** Supplied entries follows **
Definition coin_function (name : nat) (code : list Bytecode) : FunctionHandle * FunctionDefinition :=
  ({| fh_module := 0; fh_name := name; fh_parameters := 1; fh_return := 0; fh_type_parameters := [] |},
   {| fn_function := name; fn_visibility := Public; fn_is_entry := false; fn_acquires_global_resources := [0];
      fn_code := Some {| cu_locals := 0; cu_code := code |} |}).

Definition coin_functions : list (FunctionHandle * FunctionDefinition) :=
  [coin_function 0 [Bytecode.MoveLoc 0; Bytecode.ImmBorrowGlobal 0; Bytecode.Pop; Bytecode.Ret];
   coin_function 1 [Bytecode.MoveLoc 0; Bytecode.Call 0; Bytecode.Ret];
   coin_function 2 [Bytecode.MoveLoc 0; Bytecode.Call 2; Bytecode.Ret]].

Definition coin_module : CompiledModule :=
  empty_module <| cm_signatures := [[]; [SignatureToken.Address]] |> <| cm_identifiers := ["coin"; "transfer"; "spin"] |>
    <| cm_struct_handles := [{| sh_module := 0; sh_name := 0; sh_abilities := key_only; sh_type_parameters := [] |}] |>
    <| cm_struct_defs := [{| sd_struct_handle := 0; field_information := Declared [{| fd_name := 0; fd_signature := SignatureToken.U64 |}] |}] |>
    <| cm_function_handles := map fst coin_functions |> <| cm_function_defs := map snd coin_functions |>.

(** The same without the function that calls itself. *)
Definition transfer_module : CompiledModule :=
  coin_module <| cm_function_handles := map fst (take 2 coin_functions) |> <| cm_function_defs := map snd (take 2 coin_functions) |>.

Lemma transfer_calls : well_founded (called_by transfer_module).
Proof.
  assert (forall g f, called_by transfer_module g f -> g < f) as Hlt; [|apply (well_founded_lt_compat _ id); exact Hlt].
  intros g f (fd & cu & i & Hfd & <- & Hcu & Hi & Hc).
  repeat (apply elem_of_cons in Hfd as [->|Hfd]; [cbn in Hcu; injection Hcu as <-; cbn in Hi|]); try (by apply not_elem_of_nil in Hfd);
    repeat (apply elem_of_cons in Hi as [->|Hi]; [cbn in Hc; try done; injection Hc as <-; cbn; lia|]); by apply not_elem_of_nil in Hi.
Qed.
** End of Supplied entries **
__Exercise requirements__
Set down the records again, exactly.

__Exercise solution__
Definition coin_function (name : nat) (code : list Bytecode) : FunctionHandle * FunctionDefinition :=
  ({| fh_module := 0; fh_name := name; fh_parameters := 1; fh_return := 0; fh_type_parameters := [] |},
   {| fn_function := name; fn_visibility := Public; fn_is_entry := false; fn_acquires_global_resources := [0];
      fn_code := Some {| cu_locals := 0; cu_code := code |} |}).

Definition coin_functions : list (FunctionHandle * FunctionDefinition) :=
  [coin_function 0 [Bytecode.MoveLoc 0; Bytecode.ImmBorrowGlobal 0; Bytecode.Pop; Bytecode.Ret];
   coin_function 1 [Bytecode.MoveLoc 0; Bytecode.Call 0; Bytecode.Ret];
   coin_function 2 [Bytecode.MoveLoc 0; Bytecode.Call 2; Bytecode.Ret]].

Definition coin_module : CompiledModule :=
  empty_module <| cm_signatures := [[]; [SignatureToken.Address]] |> <| cm_identifiers := ["coin"; "transfer"; "spin"] |>
    <| cm_struct_handles := [{| sh_module := 0; sh_name := 0; sh_abilities := key_only; sh_type_parameters := [] |}] |>
    <| cm_struct_defs := [{| sd_struct_handle := 0; field_information := Declared [{| fd_name := 0; fd_signature := SignatureToken.U64 |}] |}] |>
    <| cm_function_handles := map fst coin_functions |> <| cm_function_defs := map snd coin_functions |>.

(** The same without the function that calls itself. *)
Definition transfer_module : CompiledModule :=
  coin_module <| cm_function_handles := map fst (take 2 coin_functions) |> <| cm_function_defs := map snd (take 2 coin_functions) |>.

Lemma transfer_calls : well_founded (called_by transfer_module).
Proof.
  assert (forall g f, called_by transfer_module g f -> g < f) as Hlt; [|apply (well_founded_lt_compat _ id); exact Hlt].
  intros g f (fd & cu & i & Hfd & <- & Hcu & Hi & Hc).
  repeat (apply elem_of_cons in Hfd as [->|Hfd]; [cbn in Hcu; injection Hcu as <-; cbn in Hi|]); try (by apply not_elem_of_nil in Hfd);
    repeat (apply elem_of_cons in Hi as [->|Hi]; [cbn in Hc; try done; injection Hc as <-; cbn; lia|]); by apply not_elem_of_nil in Hi.
Qed.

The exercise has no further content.